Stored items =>
(** * Event-sourced shopping cart: aggregate, repository and weak ETags

    A shallow embedding of

    - the class-based [ShoppingCart] aggregate with its [EventStoreRepository],
      [ApplicationService] and [ShoppingCartService] (module [Aggregate]),
      and its fold once more over any numbers, the floating-point numbers of
      the language among them (module [Numeric]);
    - the weak-ETag helpers of [core/http.ts] (module [ETag]), together with
      the backtracking matcher that gives its regular expression literal
      a meaning (module [RegExp]);
    - the functional [getShoppingCart] reducer of the CRUD-to-event-sourcing
      sample (module [Cashier]).

    Conventions.  A JavaScript exception [throw new Error(msg)] is the value
    [Throw msg] of [result]; a field that may hold [undefined] is an [option];
    in [Aggregate] quantities and prices are integers, computed with exactly,
    as the numbers of the language are while they stay safe integers; a
    revision is a bigint.
    Strings are sequences of 8-bit characters, which is what an HTTP header
    value is once Node has decoded it. *)

From Stdlib Require Import ZArith NArith Ascii String DecimalString DecimalN.
From Stdlib Require Import Floats.
From stdpp Require Import base option list strings gmap.

Local Open Scope Z_scope.

(* ===================================================================== *)
(** ** Exceptions *)
(* ===================================================================== *)

(** The outcome of a call that either returns or throws [new Error(message)]. *)
Inductive result (A : Type) : Type :=
| Ok (value : A)
| Throw (message : string).

Arguments Ok {A} value.
Arguments Throw {A} message.

#[global] Instance result_ret : MRet result := @Ok.

#[global] Instance result_bind : MBind result := λ A B f r,
  match r with
  | Ok a => f a
  | Throw message => Throw message
  end.

#[global] Instance result_fmap : FMap result := λ A B f r,
  match r with
  | Ok a => Ok (f a)
  | Throw message => Throw message
  end.

(** An array reduced with a callback that may throw: [Array.prototype.reduce]
    with an initial value, left to right, stopping at the first exception. *)
Fixpoint reduce {A B : Type} (callback : B → A → result B) (array : list A)
    (initialValue : B) : result B :=
  match array with
  | [] => Ok initialValue
  | x :: rest => acc ← callback initialValue x; reduce callback rest acc
  end.

(** The double quote character, written by its code. *)
Definition dquote : ascii := ascii_of_nat 34.

(** ["<s>"]: the string [s] between double quotes. *)
Definition quoted (s : string) : string := String dquote (s +:+ String dquote "").

(* ===================================================================== *)
(** ** Regular expressions *)
(* ===================================================================== *)

Module RegExp.

(** What a single pattern character can stand for. *)
Inductive CharClass : Type :=
| Literal (c : ascii)   (* the character itself *)
| Digit                 (* \d *)
| AnyChar.              (* .  : anything but a line terminator *)

Inductive Node : Type :=
| One (cls : CharClass)
| OneOrMore (cls : CharClass)     (* cls+ , greedy *)
| ZeroOrMore (cls : CharClass)    (* cls* , greedy *)
| GroupOpen                       (* ( *)
| GroupClose.                     (* ) *)

Definition Pattern : Type := list Node.

Definition isDigit (c : ascii) : bool :=
  (48 <=? nat_of_ascii c)%nat && (nat_of_ascii c <=? 57)%nat.

Definition isLineTerminator (c : ascii) : bool :=
  (nat_of_ascii c =? 10)%nat || (nat_of_ascii c =? 13)%nat.

Definition classMatches (cls : CharClass) (c : ascii) : bool :=
  match cls with
  | Literal l => Ascii.eqb l c
  | Digit => isDigit c
  | AnyChar => negb (isLineTerminator c)
  end.

(** Where capture group 1 starts and ends, as offsets into the input. *)
Record Captures : Type := { groupStart : nat; groupEnd : nat }.

(** A continuation receives what is left of the input, the offset reached
    and the captures so far; it answers with the end of the whole match. *)
Definition Cont : Type := string → nat → Captures → option (nat * Captures).

(** Greedy repetition: take one more character if it is in the class and the
    rest of the pattern then succeeds; otherwise stop here (backtracking). *)
Fixpoint greedy (cls : CharClass) (k : Cont) (s : string) (pos : nat)
    (caps : Captures) : option (nat * Captures) :=
  match s with
  | String c s' =>
      if classMatches cls c then
        match greedy cls k s' (S pos) caps with
        | Some r => Some r
        | None => k s pos caps
        end
      else k s pos caps
  | EmptyString => k s pos caps
  end.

Exercise aim =>
Using the data above, transcribe the lines that run from the line with "(** An array" to the line with "Inductive CharClass : Type", both ends kept, and output nothing else.

Response for this exercise =>
(** An array reduced with a callback that may throw: [Array.prototype.reduce]
    with an initial value, left to right, stopping at the first exception. *)
Fixpoint reduce {A B : Type} (callback : B → A → result B) (array : list A)
    (initialValue : B) : result B :=
  match array with
  | [] => Ok initialValue
  | x :: rest => acc ← callback initialValue x; reduce callback rest acc
  end.

(** The double quote character, written by its code. *)
Definition dquote : ascii := ascii_of_nat 34.

(** ["<s>"]: the string [s] between double quotes. *)
Definition quoted (s : string) : string := String dquote (s +:+ String dquote "").

(* ===================================================================== *)
(** ** Regular expressions *)
(* ===================================================================== *)

Module RegExp.

(** What a single pattern character can stand for. *)
Inductive CharClass : Type :=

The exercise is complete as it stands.